Those of you who joined the recent AMR conference or who receive John Rex’s very useful emails or who follow his website AMR Solutions will doubtless know that there have been recent advances in reimbursement programs in Europe for antibiotics. With all of the deepest respect for John and for Kevin Outterson in this regard, no one should believe that these tiny baby steps represent significant progress in the effort to fix the antibiotic marketplace.
Germany, for example, recently allowed “reserve” antibiotics special exclusion from their general hospital diagnosis related reimbursement so the antibiotics can be reimbursed at a higher level. John and Kevin explain that this is a reversal from their previous stance that required new antibiotics to be reimbursed at levels similar to generic drugs unless they had shown superiority in clinical trials – something that can occur only rarely for antibiotics. They point out that France also has a DRG carve-out for antibiotics and that the US is contemplating one in the form of the DISARM Act currently before congress (as it has been for eons it seems). (Currently the US has a partial carve-out available through their NTAP program that I’m not sure anyone uses). Kevin and John note that Sweden has announced which antibiotics will benefit from their pilot study of a subscription payment model similar to what is contemplated by the UK.
Is this all good news? I pose this question to myself and to you my readers. Some of this seems like national health authorities are motivated to do something to correct the antibiotic market but don’t want to do more than their country’s “fair share.” This is similar to the DRIVE AB estimate of Europe’s “share” or “obligation” within the context of a global effort to provide a pull incentive for antibiotic R&D. But the major fallacy with all of these approaches is that there is no global effort to establish an appropriate pull incentive for antibiotic R&D. If the major economies of Europe, like Sweden and the UK, want to base a subscription model just on the need within their own population, we will ever get anywhere. Europe has to be Europe and provide for the needs of all its members from richest to poorest.

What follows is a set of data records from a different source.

(** * The preview server of [src/lib/run.js]

    A shallow embedding of the request router that [run()] installs:
    the fetch serializer [sendFile], the by-extension dispatcher
    [sendByExt], [sendFileContent], the instrumentation injector
    [sendHTML], the path resolver [getRelativePath], the heading
    [slugify] callback and the bind/retry loop of [startServer].

    JavaScript strings are modelled as [string] (sequences of 8-bit
    characters), so the text-level results are about ASCII text. *)

From Stdlib Require Import String Ascii List Bool Arith ZArith Lia.
Import ListNotations.
Local Open Scope string_scope.
Local Open Scope list_scope.

(* ================================================================== *)
(** * Part I: definitions                                              *)
(* ================================================================== *)

(** ** The methods of [String.prototype] that [run.js] calls *)

Module JsString.

(** [s.startsWith(p)] *)
Definition startsWith (s p : string) : bool := String.prefix p s.

(** [s.slice(n)] for [0 <= n] *)
Fixpoint slice_from (n : nat) (s : string) : string :=
  match n, s with
  | O, _ => s
  | S _, EmptyString => EmptyString
  | S k, String _ s' => slice_from k s'
  end.

(** [s.slice(0, n)] *)
Fixpoint slice_to (n : nat) (s : string) : string :=
  match n, s with
  | O, _ => EmptyString
  | S _, EmptyString => EmptyString
  | S k, String c s' => String c (slice_to k s')
  end.

(** [s.slice(-n)] for [1 <= n <= s.length] *)
Definition slice_last (n : nat) (s : string) : string :=
  slice_from (String.length s - n) s.

(** [s.includes(p)] *)
Fixpoint includes (s p : string) : bool :=
  String.prefix p s ||
  match s with
  | EmptyString => false
  | String _ s' => includes s' p
  end.

(** [s.endsWith(p)] *)
Definition endsWith (s p : string) : bool :=
  (String.length p <=? String.length s)%nat &&
  String.eqb (slice_last (String.length p) s) p.

(** [s.split(sep)] for a non-empty separator.  [skip] counts the
    characters of a separator occurrence that are still to be passed. *)
Fixpoint split_go (sep : string) (skip : nat) (s : string) : list string :=
  match s with
  | EmptyString => [EmptyString]
  | String c s' =>
      match skip with
      | S k => split_go sep k s'
      | O =>
          if String.prefix sep s
          then EmptyString :: split_go sep (String.length sep - 1) s'
          else match split_go sep 0 s' with
               | h :: t => String c h :: t
               | [] => [String c EmptyString]
               end
      end
  end.

Definition split (s sep : string) : list string := split_go sep 0 s.

(** [parts.join(sep)] *)
Definition join (parts : list string) (sep : string) : string :=
  String.concat sep parts.

(** [s.replace(pat, rep)] with a string pattern: the first occurrence. *)
Fixpoint replace_first (pat rep s : string) : string :=
  if String.prefix pat s
  then rep ++ slice_from (String.length pat) s
  else match s with
       | EmptyString => EmptyString
       | String c s' => String c (replace_first pat rep s')
       end.

(** [s.replace(/pat/g, rep)] where the pattern is literal text. *)
Fixpoint replace_all_go (pat rep : string) (skip : nat) (s : string) : string :=
  match s with
  | EmptyString => EmptyString
  | String c s' =>
      match skip with
      | S k => replace_all_go pat rep k s'
      | O =>
          if String.prefix pat s
          then rep ++ replace_all_go pat rep (String.length pat - 1) s'
          else String c (replace_all_go pat rep 0 s')
      end
  end.

Definition replace_all (pat rep s : string) : string :=
  replace_all_go pat rep 0 s.

Definition is_slash (c : ascii) : bool := Ascii.eqb c "/".

(** [s.replace(/^\/+/, '')]: leading slashes removed *)
Fixpoint strip_leading_slashes (s : string) : string :=
  match s with
  | String c s' => if is_slash c then strip_leading_slashes s' else s
  | EmptyString => EmptyString
  end.

(** [s.replace(/\/+$/, '')]: trailing slashes removed *)
Fixpoint strip_trailing_slashes (s : string) : string :=
  match s with
  | EmptyString => EmptyString
  | String c s' =>
      let r := strip_trailing_slashes s' in
      if is_slash c && String.eqb r EmptyString then EmptyString
      else String c r
  end.

Definition is_upper (c : ascii) : bool :=
  ((65 <=? nat_of_ascii c) && (nat_of_ascii c <=? 90))%nat.

Definition lower_char (c : ascii) : ascii :=
  if is_upper c then ascii_of_nat (nat_of_ascii c + 32) else c.

(** [s.toLowerCase()] on ASCII text *)
Fixpoint toLowerCase (s : string) : string :=
  match s with
  | EmptyString => EmptyString
  | String c s' => String (lower_char c) (toLowerCase s')
  end.

(** The white space that [trim] removes, within ASCII:
    TAB, LF, VT, FF, CR and SPACE. *)
Definition is_space (c : ascii) : bool :=
  let n := nat_of_ascii c in (((9 <=? n) && (n <=? 13)) || (n =? 32))%nat.

Fixpoint trimStart (s : string) : string :=
  match s with
  | String c s' => if is_space c then trimStart s' else s
  | EmptyString => EmptyString
  end.

Fixpoint trimEnd (s : string) : string :=
  match s with
  | EmptyString => EmptyString
  | String c s' =>
      let r := trimEnd s' in
      if is_space c && String.eqb r EmptyString then EmptyString
      else String c r
  end.

(** [s.trim()] *)
Definition trim (s : string) : string := trimEnd (trimStart s).

(** JavaScript truthiness of a string, and of a possibly undefined one. *)
Definition truthy (s : string) : bool := negb (String.eqb s EmptyString).

Definition truthy_opt (o : option string) : bool :=
  match o with Some s => truthy s | None => false end.

(** The double quote, for the HTML attributes the code writes. *)
Definition dq : string := String (ascii_of_nat 34) EmptyString.

End JsString.

(** ** [slugify], the callback given to markdown-it-anchor (run.js 378-382) *)

Module Slug.
Import JsString.

(** The character class [[a-z0-9]]. *)
Definition is_alnum (c : ascii) : bool :=
  let n := nat_of_ascii c in
  (((97 <=? n) && (n <=? 122)) || ((48 <=? n) && (n <=? 57)))%nat.

(** [.replace(/[^a-z0-9]+/g, "-")]: [in_run] tells that the previous
    character already belongs to the run being replaced. *)
Fixpoint hyphenate (in_run : bool) (s : string) : string :=
  match s with
  | EmptyString => EmptyString
  | String c s' =>
      if is_alnum c then String c (hyphenate false s')
      else if in_run then hyphenate true s'
      else String "-" (hyphenate true s')
  end.

Definition slugify (s : string) : string :=
  hyphenate false (toLowerCase (trim s)).

(** The slug as the specification words it: the text cut into maximal
    runs of alphanumeric and of other characters, every run of the
    second kind replaced by one hyphen. *)
Fixpoint runs (s : string) : list (bool * string) :=
  match s with
  | EmptyString => []
  | String c s' =>
      match runs s' with
      | (k, r) :: rest =>
          if Bool.eqb k (is_alnum c) then (k, String c r) :: rest
          else (is_alnum c, String c EmptyString) :: (k, r) :: rest
      | [] => [(is_alnum c, String c EmptyString)]
      end
  end.

Definition collapse (run : bool * string) : string :=
  if fst run then snd run else "-".

Definition render (l : list (bool * string)) : string :=
  String.concat EmptyString (map collapse l).

Definition slug_spec (s : string) : string := render (runs (toLowerCase s)).

(** What is left of the runs when the text continues a run that was
    already replaced. *)
Definition after_run (l : list (bool * string)) : list (bool * string) :=
  match l with
  | (false, _) :: rest => rest
  | _ => l
  end.

End Slug.

(** ** What the transport is asked to send ([webServer.send]) *)

Module Http.

(** - [Status404 id]: status 404 with the body "File not found!";
    - [Status200Body id body contentType]: status 200 with a text body;
    - [Status200Path id path contentType]: status 200 with a file to
      stream; [mimeType.lookup] gives [false], here [None], for an
      extension it does not know. *)
Inductive response : Type :=
| Status404 (id : string)
| Status200Body (id body contentType : string)
| Status200Path (id path : string) (contentType : option string).

Definition response_id (r : response) : string :=
  match r with
  | Status404 id => id
  | Status200Body id _ _ => id
  | Status200Path id _ _ => id
  end.

Definition is_200 (r : response) : bool :=
  match r with Status404 _ => false | _ => true end.

(** What a settled promise delivers. *)
Inductive settled (A : Type) : Type :=
| Fulfilled (v : A)
| Rejected (reason : string).
Arguments Fulfilled {A} v.
Arguments Rejected {A} reason.

End Http.

(** ** The fetch serializer: [sendFile] (run.js 496-549)

    [sendFile] is an [async] function: it runs until its first [await],
    and the rest runs when the awaited promise settles.  The session
    keeps the two closure variables [isLoading] and [queue], the calls
    that are suspended at an [await], and what was sent so far. *)

Module Fetch.
Import JsString Http.

Record request : Type := { req_path : string; req_id : string }.

Record session : Type := {
  isLoading : bool;
  queue : list request;      (** closures [() => sendFile(path, id)], oldest first *)
  reading : list request;    (** calls of [sendFile] waiting for their read *)
  sent : list response       (** oldest first *)
}.

Definition initial : session :=
  {| isLoading := false; queue := []; reading := []; sent := [] |}.

Definition set_loading (b : bool) (s : session) : session :=
  {| isLoading := b; queue := queue s; reading := reading s; sent := sent s |}.

Definition set_queue (q : list request) (s : session) : session :=
  {| isLoading := isLoading s; queue := q; reading := reading s; sent := sent s |}.

(** [queue.push(...)] *)
Definition push (r : request) (s : session) : session :=
  set_queue (queue s ++ [r]) s.

Definition suspend (r : request) (s : session) : session :=
  {| isLoading := isLoading s; queue := queue s;
     reading := reading s ++ [r]; sent := sent s |}.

And where does the US fit in all this? Nowhere! Even DISARM, that is so enthusiastically supported by almost every antibiotic biotech I know will not, in my humble opinion, be nearly enough of a pull incentive. It is just another baby step limited by the rather small population who require targeted or even empiric therapy with new antibiotics active against resistant pathogens.
DRG carve-outs and subscription models limited to today's needs of various national populations will not provide the kind of pull incentives we need unless all countries participate. To expect that they will is, at best, naïve and at worst, irresponsible.
These approaches are hamstrung by the population at risk for resistant infections today. We need an approach today that looks forward to tomorrow. None of these achieves that goal. We need incentives today that project our needs 10 years from now. We need to see this as an investment in the future, not a make-up payback for today.
The optimists see the glass as half full. I see a desert with no water in sight. The optimists say this is progress. We weren’t even contemplating DRG carve outs and subscription models or any pull incentive 10 years ago, they say. True. Ten years ago, the US did not even have a clear path for the clinical development of needed new antibiotics because the FDA was lost. Ten years ago, we were all focused on the FDA.
So, you ask – what IS enough? We need a country or a region to take a leadership role and come up with a pull incentive for the world – for all of us. Otherwise, by the time a significant pull incentive comes from everyone’s desire to pay only their “fair share” we will have lost most or all of the antibiotic companies that remain. We will be without protection when the resistance pandemic arrives.
Too little is not enough!
The incremental approaches are not enough. They will make no difference. I participated in discussions with Congress when the GAIN act was introduced. When I bluntly stated how small biotech companies needed help on early returns (not at the end of patent life), the legislators acted told me my lack of gratitude was not helpful. It is time to admit that 'too little is not enough.' Time is running out.